Por causa de um “ladrão”, boxe pode deixar de ser olímpico

Por causa de um “ladrão”, boxe pode deixar de ser olímpico

Casaque Gafur Rakhimov, presidente interino da AIBA, é ligado ao crime organizado

Wilson Baldini Jr.

04 de fevereiro de 2018 | 20h08

crédito: Pierre Albouy-Reuters

 

Fui alertado pelo meu amigo Marcelo Laguna, um dos melhores jornalistas esprotivos do País, que Thomas Bach, presidente do Comitê Olímpico Internacional, ameaça retirar o boxe dos Jogos Olímpicos. Motivo: a indicação para que o casaque Gafur Rakhimov assuma a presidência da Associação Internacional de Boxe Amador (AIBA) interinamente, após o tailandês C. K. Wu ter sido afastado em dezembro por má gestão financeira.

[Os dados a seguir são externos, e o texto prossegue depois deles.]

(** * CircleChat: transport channel and call signalling

    A shallow embedding of the WebSocket service ([services/ws.js]) and of the
    signalling part of the call component ([components/voicecall.jsx]) of the
    CircleChat front end, with the properties of the specification proved
    about them.

    The browser runtime (WebSocket, RTCPeerConnection, MediaStreamTrack,
    timers) is not part of the repository; the small model of it used here is
    kept in [Module Runtime] and follows the Web platform interfaces. *)

From Stdlib Require Import Ascii String ZArith.
From stdpp Require Import gmap strings list fin_maps pretty.

Open Scope string_scope.
Open Scope list_scope.
Open Scope nat_scope.

(** ** JavaScript values and control flow *)

Module JS.

(** Plain data as it travels in signalling frames. [JUndefined] is the
    value of a missing property ([user?.id] with no user). *)
#[warnings="-register-all"]
Inductive JSON : Type :=
| JUndefined
| JNull
| JBool (b : bool)
| JNum (n : Z)
| JStr (s : string)
| JArr (items : list JSON)
| JObj (fields : list (string * JSON)).

(** Truthiness, as used by [if (data.type)] and [token ? .. : ..]. *)
Definition truthy (v : JSON) : bool :=
  match v with
  | JUndefined | JNull => false
  | JBool b => b
  | JNum n => negb (n =? 0)%Z
  | JStr s => negb (String.eqb s EmptyString)
  | JArr _ | JObj _ => true
  end.

(** Property read [v.k]; a missing property reads as [undefined]. *)
Fixpoint assoc (k : string) (fs : list (string * JSON)) : JSON :=
  match fs with
  | [] => JUndefined
  | (k', v) :: fs' => if String.eqb k k' then v else assoc k fs'
  end.

Definition prop (k : string) (v : JSON) : JSON :=
  match v with
  | JObj fs => assoc k fs
  | _ => JUndefined
  end.

(** [JSON.stringify]: text of a value. *)
Definition hex_digit (n : N) : ascii :=
  match n with
  | 0 => "0" | 1 => "1" | 2 => "2" | 3 => "3" | 4 => "4" | 5 => "5"
  | 6 => "6" | 7 => "7" | 8 => "8" | 9 => "9" | 10 => "a" | 11 => "b"
  | 12 => "c" | 13 => "d" | 14 => "e" | _ => "f"
  end%N%char.

Definition dquote : ascii := ascii_of_N 34.
Definition backslash : ascii := ascii_of_N 92.

Definition escape_char (c : ascii) : string :=
  let n := N_of_ascii c in
  if (n =? 34)%N then String backslash (String dquote EmptyString)
  else if (n =? 92)%N then String backslash (String backslash EmptyString)
  else if (n =? 8)%N then String backslash "b"
  else if (n =? 9)%N then String backslash "t"
  else if (n =? 10)%N then String backslash "n"
  else if (n =? 12)%N then String backslash "f"
  else if (n =? 13)%N then String backslash "r"
  else if (n <? 32)%N then
    String backslash
      ("u00" +:+ String (hex_digit (n / 16))
                  (String (hex_digit (n mod 16)) EmptyString))
  else String c EmptyString.

Fixpoint escape (s : string) : string :=
  match s with
  | EmptyString => EmptyString
  | String c s' => escape_char c +:+ escape s'
  end.

Definition quote (s : string) : string :=
  String dquote (escape s +:+ String dquote EmptyString).

Fixpoint join (sep : string) (l : list string) : string :=
  match l with
  | [] => EmptyString
  | [x] => x
  | x :: l' => x +:+ sep +:+ join sep l'
  end.

Definition is_undefined (v : JSON) : bool :=
  match v with JUndefined => true | _ => false end.

(** A thrown exception is a completion of its own; [js S T] is a piece of
    synchronous code over a state [S] that returns a [T] or throws. *)
Inductive Completion (T : Type) : Type :=
| Return (v : T)
| Throw.
Arguments Return {T} v.
Arguments Throw {T}.

Definition js (S T : Type) : Type := S -> S * Completion T.

Definition ret {S T} (v : T) : js S T := fun s => (s, Return v).
Definition throw {S T} : js S T := fun s => (s, Throw).

Definition bind {S T U} (m : js S T) (k : T -> js S U) : js S U :=
  fun s =>
    match m s with
    | (s', Return v) => k v s'
    | (s', Throw) => (s', Throw)
    end.

(** [try { body } catch (error) { handler }] *)
Definition try_catch {S T} (body handler : js S T) : js S T :=
  fun s =>
    match body s with
    | (s', Throw) => handler s'
    | done => done
    end.

(** A statement that only changes the state. *)
Definition exec {S} (f : S -> S) : js S unit := fun s => (f s, Return tt).

(** [items.forEach(f)]: an exception leaving [f] leaves the loop. *)
Fixpoint forEach {S X} (f : X -> js S unit) (items : list X) : js S unit :=
  match items with
  | [] => ret tt
  | x :: rest => bind (f x) (fun _ => forEach f rest)
  end.

Fixpoint stringify (v : JSON) : string :=
  match v with
  | JUndefined | JNull => "null"
  | JBool true => "true"
  | JBool false => "false"
  | JNum n => pretty n
  | JStr s => quote s
  | JArr items => "[" +:+ join "," (map stringify items) +:+ "]"
  | JObj fields =>
      "{" +:+ join ","
        ((fix members (fs : list (string * JSON)) : list string :=
            match fs with
            | [] => []
            | (k, x) :: fs' =>
                if is_undefined x then members fs'
                else (quote k +:+ ":" +:+ stringify x) :: members fs'
            end) fields)
      +:+ "}"
  end.

End JS.

Import JS.

Notation "x <~ m ; k" := (JS.bind m (fun x => k))
  (at level 20, m at level 100, k at level 200, only parsing).
Notation "m ;;; k" := (JS.bind m (fun _ => k))
  (at level 100, k at level 200, only parsing, right associativity).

Apesar de nunca ter sido processado, Rakhimov é apontado como o líder de uma organização criminosa chamada de “Os Ladrões”. Ele também tem seu nome em investigações por roubo, lavagem de dinheiro, extorsão e suborno.

O COI pediu à AIBA um relatório até o dia 18 de abril. Se o documento não for aprovado, o boxe pode ficar fora dos Jogos Olímpicos da Juventude este ano e dos Jogos de Tóquio-2020. Se sair da programação, não volta.

Depois dos Jogos Olímpicos do Rio, toda a comissão de árbitros da AIBA ficou suspensa para investigação. Nada foi descoberto. A história de problemas com os resultados em olimpíadas é muito extensa.

Se a moda pega, acho que não teremos mais Jogos Olímpicos.